Sunday, September 14, 2008

Closer to Believing

It was a good pop lyric, “can’t live without you”. And so immature.

You see, when we get wrapped up in the hormonal myopia that makes us think life is over if we don’t have the love of the person we’ve zoomed in on, we’re missing a big point: we had a life before focusing on that person and were able to live just fine, thank you. And if our lives weren’t okay before that person, having them around won’t fix what needs fixing inside. Besides, what motivation is there for a healthy person hook up with someone who doesn’t have things worked out? ‘Can’t live without you’ also says that our own lives aren’t complete if it takes another person to fill it.

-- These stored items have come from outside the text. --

Lemma render_ok ms s t :
  tables_built s -> buffer_compatible s -> 0 <= t < accuracy ->
  global_phase (advance (m_time s) (m_period s) ms) (m_period s) = inr t ->
  render ms s = inr (frame_of s (advance (m_time s) (m_period s) ms) t).
Proof.
  intros [Hdom Hlen] Hcompat Ht Hg.
  assert (Hex : exists s', render ms s = inr s').
  { unfold render. rewrite Hg. simpl.
    unfold buffer_compatible in Hcompat.
    destruct (keys (m_keys s)) as [| key group].
    - destruct (decide _); [| contradiction].
      destruct (render_buffer_ok _ _ _ (m_buffer s) Hdom Hlen Ht Hcompat) as (b' & ->).
      simpl. eauto.
    - destruct Hcompat as [Hsize Hvalid].
      destruct (decide _); [| contradiction].
      destruct (render_keys_ok _ _ _ (key :: group) Hdom Hlen Ht 0%nat
                  (m_buffer s) Hvalid) as (b' & Hb); [simpl in *; lia |].
      simpl in Hb. rewrite Hb. simpl. eauto. }
  destruct Hex as (s' & Hs'). rewrite Hs'.
  apply render_inv in Hs' as (t' & Ht' & ->). congruence.
Qed.

(** C1 as amended: the third scenario holds (period 1000, four deltas
    of 300: the accumulator is 300, 600, 900, 200), and for every render
    call with the accumulator in [0, period), a delta in [0, period] and a
    period of at most 2^22 (so that [accuracy * m_time] fits the 32-bit
    unsigned product of line 92), the call succeeds on built tables; the
    accumulator becomes time + delta, minus the period once when that
    reaches it; the global phase is the truncated quotient
    N * time / period; and every element [i] is written
    colorTable[globalPhase - phase[i], plus N when negative]: at slot [i]
    in whole-buffer mode, at the slot of its key in group mode (the last
    key of a slot deciding), the other slots being left as they were. *)
Theorem render_frame_sampling :
  (advance 0 1000 300 = 300 /\ advance 300 1000 300 = 600 /\
   advance 600 1000 300 = 900 /\ advance 900 1000 300 = 200) /\
  forall s ms,
    tables_built s -> buffer_compatible s ->
    0 <= m_time s < m_period s -> 0 <= ms <= m_period s ->
    accuracy * m_period s <= 2 ^ 32 ->
    let time := wrapped_time (m_time s) (m_period s) ms in
    let t := phase_of_time time (m_period s) in
    let blocks := rt_blocks (m_buffer s) in
    exists s',
      render ms s = inr s' /\ m_time s' = time /\ 0 <= t < accuracy /\
      match keys (m_keys s) with
      | [] =>
          forall i phase,
            m_phases s !! i = Some phase ->
            rt_colors (m_buffer s') !! i
            = m_colors s !! Z.to_nat (cyclic_index t phase)
      | group =>
          (forall i key phase,
             group !! i = Some key -> m_phases s !! i = Some phase ->
             (forall j key', (i < j)%nat -> group !! j = Some key' ->
                             key_slot blocks key' <> key_slot blocks key) ->
             rt_colors (m_buffer s') !! key_slot blocks key
             = m_colors s !! Z.to_nat (cyclic_index t phase)) /\
          (forall slot,
             Forall (fun key => key_slot blocks key <> slot) group ->
             rt_colors (m_buffer s') !! slot = rt_colors (m_buffer s) !! slot)
      end.
Proof.
  split; [repeat split; reflexivity |].
  intros s ms Hbuilt Hcompat Htime Hms Hperiod time t blocks.
  assert (Hp : 2 * m_period s <= 2 ^ 32 /\ m_period s < 2 ^ 32)
    by (unfold accuracy in Hperiod; lia).
  destruct Hp as [Hp2 Hp1].
  pose proof (advance_spec _ _ _ Htime Hms Hp2) as Eadv. fold time in Eadv.
  pose proof (advance_range _ _ _ Htime Hms Hp1) as Hadv. rewrite Eadv in Hadv.
  pose proof (global_phase_exact _ _ Hadv Hperiod) as Hg. fold t in Hg.
  destruct (global_phase_range _ _ Hadv) as (t0 & Hg0 & Ht0 & _).
  assert (Ht : 0 <= t < accuracy) by congruence.
  exists (frame_of s time t).
  split; [rewrite <- Eadv; apply render_ok; rewrite ?Eadv; assumption |].
  split; [reflexivity |]. split; [exact Ht |].
  destruct Hbuilt as [Hdom Hlen]. unfold buffer_compatible in Hcompat.
  unfold frame_of, set_frame. cbn [m_buffer rt_colors]. unfold paint_frame.
  destruct (keys (m_keys s)) as [| key0 group] eqn:Hkeys; cbv beta iota.
  - intros i phase Hi.
    destruct (sample_ok _ _ _ _ _ Hdom Hlen Ht Hi) as [_ ->].
    rewrite list_lookup_fmap, lookup_seq_lt; [reflexivity |].
    rewrite Hcompat. eapply lookup_lt_Some. exact Hi.
  - destruct Hcompat as [Hsize Hvalid]. split.
    + intros i key phase Hkey Hi Hlast.
      destruct (sample_ok _ _ _ _ _ Hdom Hlen Ht Hi) as [_ ->].
      rewrite (paint_keys_last _ _ _ _ (key0 :: group) 0%nat _ i key Hkey Hlast).
      * reflexivity.
      * apply (proj1 (Forall_lookup _ _) Hvalid i key Hkey).
    + intros slot Hslot.
      apply (paint_keys_untouched _ _ _ _ (key0 :: group) slot Hslot).
Qed.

In a more mature person the big chunks of inner problems are dealt with. The person is a mind, heart, and spirit already formed and complete. They are attractive to the type of person they want to be with. A partner is no longer a necessity, and the jump is made from ‘need’ to ‘desire’. A partner isn’t needed to complete you; a partner is sought to complement you. They don’t fill what you are lacking; they add to what you already have. They don’t distract from personal failings or participate in them, and instead are by your side as you grow past them. And if the loved person is taken away for whatever reason, it will hurt and leave an emptiness but the mature person will go on with life.

When you give someone your heart you don’t give them your soul. You don’t give them your identity, your resources, your purpose. These all become shared, but your part is still owned by you.

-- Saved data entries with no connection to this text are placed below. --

(** X9.  The result of [scene_intersect] does not depend on the order
    of the sphere list beyond ties: for two lists with the same
    spheres, in any order and with any repetitions, and whatever the
    reference parameters and the uninitialised locals hold, the two
    calls agree on whether the ray hits, and on a hit both record a
    sphere of the list at distances that compare equal. *)
Theorem scene_intersect_order_independent (u u' : Uninit float32)
  (orig dir : Vec3f float32) (spheres spheres' : list (Sphere float32))
  (out0 out0' : Outs float32) :
  (forall s : Sphere float32, In s spheres <-> In s spheres') ->
  fst (scene_intersect u orig dir spheres out0)
  = fst (scene_intersect u' orig dir spheres' out0') /\
  (fst (scene_intersect u orig dir spheres out0) = true ->
   exists s t s' t',
     In s spheres /\ In s' spheres /\
     intersection s orig dir = Some t /\
     intersection s' orig dir = Some t' /\
     snd (scene_intersect u orig dir spheres out0) = record_hit orig dir s t /\
     snd (scene_intersect u' orig dir spheres' out0')
     = record_hit orig dir s' t' /\
     SFcompare t t' = Some Eq).
Proof.
  intros Hsame.
  destruct (scene_intersect_outcome u orig dir spheres out0)
    as [[Hf (s & t & Hin & Hs & Hm & Ho & Hnear)]|[Hf [_ Hnear]]];
  destruct (scene_intersect_outcome u' orig dir spheres' out0')
    as [[Hf' (s' & t' & Hin' & Hs' & Hm' & Ho' & Hnear')]|[Hf' [_ Hnear']]];
  rewrite Hf, Hf'.
  - split; [reflexivity|]. intros _.
    exists s, t, s', t'. apply Hsame in Hin'.
    repeat split; try assumption.
    apply SFcompare_eq_of_not_ltb.
    + apply (Hnear' s t); [apply Hsame; exact Hin|exact Hs].
    + apply (Hnear s' t'); assumption.
    + apply (SFltb_nan_free _ _ Hm).
    + apply (SFltb_nan_free _ _ Hm').
  - exfalso. apply (eq_true_false_abs _ Hm).
    exact (Hnear' s t (proj1 (Hsame s) Hin) Hs).
  - exfalso. apply (eq_true_false_abs _ Hm').
    exact (Hnear s' t' (proj2 (Hsame s') Hin') Hs').
  - split; [reflexivity|discriminate].
Qed.
(** * Tiny ERP MCP server: OAuth token lifecycle and request pipeline

    A shallow embedding of [src/services/oauth.ts] (token store, validity
    policy, refresh and authorization-code exchanges, callback listener) and
    of [src/services/api-client.ts] (request and response interceptors,
    [isAuthenticated], [handleApiError]).

    The TypeScript code is effectful: it reads the clock, reads and writes one
    file, posts to the token endpoint and sends API requests.  All of this is
    threaded through a [World]; what the outside answers (clock readings,
    token endpoint, API server) is an [Env] of oracles.  Exceptions do not
    roll the world back, so a computation is [World -> Result A * World].

    What is assumed of the runtime and of the libraries:
    - the file system is reliable: [existsSync], [mkdirSync], [readFileSync],
      [writeFileSync] and [unlinkSync] do what they say on the one directory
      and the one file, and do not throw;
    - [JSON.parse (JSON.stringify tokens)] gives [tokens] back, so the file is
      modelled by the value its text parses to;
    - the HTTP client runs the request interceptor, then the transport, then
      the response interceptor; it rejects a response outside 2xx; a rejected
      request interceptor skips the transport and reaches the rejection
      handler of the response interceptor; a property added to a request
      configuration ([_retry]) is still there when the request is re-issued.
    [apiClient.request] calls itself from its own response interceptor, so it
    is defined with fuel; the theorems give the result for every amount of
    fuel that allows one retry. *)

From Stdlib Require Import ZArith String List Bool Lia Ascii DecimalString.
Import ListNotations.
Local Open Scope string_scope.
Local Open Scope list_scope.
Local Open Scope Z_scope.

(** ** Data model *)

(** [interface OAuthTokens].  Numbers are epoch milliseconds and lifetimes in
    seconds; they are integers far below 2^53, where JS doubles are exact, so
    they are modelled in [Z].  The two computed fields are optional. *)
Record OAuthTokens := mkTokens {
  access_token : string;
  refresh_token : string;
  token_type : string;
  expires_in : Z;
  refresh_expires_in : Z;
  access_token_expires_at : option Z;
  refresh_token_expires_at : option Z
}.

(** [interface OAuthConfig]. *)
Record OAuthConfig := mkConfig {
  clientId : string;
  clientSecret : string;
  redirectUri : string
}.

(** Body of an HTTP response of the ERP API as [handleApiError] reads it:
    the optional fields [message], [error], [errors[].message], and the text
    [JSON.stringify(data)] gives for it.  The body has the shape the source
    declares for it: [errors], when present, is an array of objects with a
    [message].  On a body of another shape ([errors] a string, or an array
    holding [null]) [data.errors.map] throws; such bodies are not modelled. *)
Record ResponseData := mkData {
  data_message : option string;
  data_error : option string;
  data_errors : option (list string);
  data_json : string
}.

Record Response := mkResponse {
  status : Z;
  data : option ResponseData
}.

(** [AxiosRequestConfig & { _retry?: boolean }]: what the pipeline reads and
    writes of a request. *)
Record RequestConfig := mkRequest {
  method : string;
  url : string;
  payload : string;
  Authorization : option string;
  _retry : bool
}.

(** The error classes of the spec (section 7).  The code has no error
    classes: every failure is a plain [Error] with a message, or an error of
    the HTTP client.  Each [new Error(...)] of the source is tagged below with
    the class the spec gives that throw site; no function of the program reads
    the tag. *)
Inductive ErrorClass :=
| ConfigurationError
| NotAuthenticatedError
| SessionExpiredError
| AuthExchangeError
| TimeoutError
| RemoteApiError
| NetworkError.

Inductive JsError :=
| Error (cls : ErrorClass) (message : string)
| AxiosError (message : string) (code : option string)
             (config : RequestConfig) (response : option Response).

(** The class of an error that reaches a caller of the API client.  A plain
    [Error] has the class of its throw site.  An error of the HTTP client is
    classed along the branches [handleApiError] takes for it: a response is
    attached (whatever its status), the code is the timeout code, or the
    connection failed. *)
Definition classOf (e : JsError) : ErrorClass :=
  match e with
  | Error cls _ => cls
  | AxiosError _ code _ response =>
      match response with
      | Some r => RemoteApiError
      | None =>
          match code with
          | Some c =>
              if String.eqb c "ECONNABORTED" then TimeoutError
              else NetworkError
          | None => NetworkError
          end
      end
  end.

(** What [JSON.parse] makes of the text in [tokens.json]: an object, [null],
    or an exception.  These are the contents the program writes itself and
    a damaged file; a text that parses to another value ([0], [false], a
    string) is not modelled. *)
Inductive FileContent :=
| JsonTokens (t : OAuthTokens)
| JsonNull
| Corrupt.

(** The configuration directory [~/.tiny-mcp] and the one file in it. *)
Inductive FileSystem :=
| NoDir
| Dir (tokens_json : option FileContent).

(** A form-encoded body: [URLSearchParams] keeps the pairs in order. *)
Definition Form := list (string * string).

Record World := mkWorld {
  ticks : nat;                       (* clock readings taken so far *)
  fs : FileSystem;
  oauthConfig : option OAuthConfig;  (* module variable of api-client.ts *)
  tokenCalls : list Form;            (* POSTs made to the token endpoint *)
  apiCalls : list RequestConfig      (* requests sent to the ERP API *)
}.

(** What the transport gets back for one API request. *)
Inductive Outcome :=
| Http (r : Response)
| Failed (code : string) (message : string).

Record Env := mkEnv {
  clock : nat -> Z;                                (* k-th [Date.now()] *)
  tokenEndpoint : nat -> Form -> JsError + OAuthTokens;
  apiServer : nat -> RequestConfig -> Outcome
}.

Definition set_ticks (n : nat) (w : World) : World :=
  mkWorld n (fs w) (oauthConfig w) (tokenCalls w) (apiCalls w).
Definition set_fs (f : FileSystem) (w : World) : World :=
  mkWorld (ticks w) f (oauthConfig w) (tokenCalls w) (apiCalls w).
Definition set_tokenCalls (l : list Form) (w : World) : World :=
  mkWorld (ticks w) (fs w) (oauthConfig w) l (apiCalls w).
Definition set_apiCalls (l : list RequestConfig) (w : World) : World :=
  mkWorld (ticks w) (fs w) (oauthConfig w) (tokenCalls w) l.

(** ** The monad of the embedding *)

Inductive Result (A : Type) :=
| Ok (a : A)
| Throw (e : JsError).
Arguments Ok {A} a.
Arguments Throw {A} e.

Definition M (A : Type) := World -> Result A * World.

Definition ret {A} (a : A) : M A := fun w => (Ok a, w).
Definition throw {A} (e : JsError) : M A := fun w => (Throw e, w).
Definition bind {A B} (m : M A) (k : A -> M B) : M B :=
  fun w => match m w with
           | (Ok a, w') => k a w'
           | (Throw e, w') => (Throw e, w')
           end.
(** [try { body } catch (e) { handler e }] *)
Definition tryCatch {A} (body : M A) (handler : JsError -> M A) : M A :=
  fun w => match body w with
           | (Ok a, w') => (Ok a, w')
           | (Throw e, w') => handler e w'
           end.

Declare Scope js_scope.
Delimit Scope js_scope with js.
Notation "x <- m ;; k" := (bind m (fun x => k))
  (at level 100, m at next level, right associativity) : js_scope.
Notation "m ;;; k" := (bind m (fun _ => k))
  (at level 100, right associativity) : js_scope.
Local Open Scope js_scope.

(** ** Login attempt: requests, promise, replies *)

(** [new URL(req.url, ...)]: the path and the query pairs of a request. *)
Record CallbackUrl := mkUrl {
  pathname : string;
  searchParams : Form
}.

(** The request as the listener goes on with it once the target is parsed:
    [req_url] is the URL that [new URL(req.url, ...)] returned, [None] when
    [req.url] is missing or empty. *)
Record IncomingMessage := mkIncoming {
  req_url : option CallbackUrl
}.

We are told that God wants our love and adoration. If we refuse does God go into paroxysms of grief and want to commit suicide? Nope. God continues to offer love and all its benefits and goes on with matters of the universe. Although humans are far less perfect than God, are we not able to attain this level of maturity? Of course we can. Many people have.

It would be an interesting world if most people developed this maturity. Then we would sing that ‘I need me, you need you, we want us’ (Emerson, Lake, and Palmer, Closer to Believing).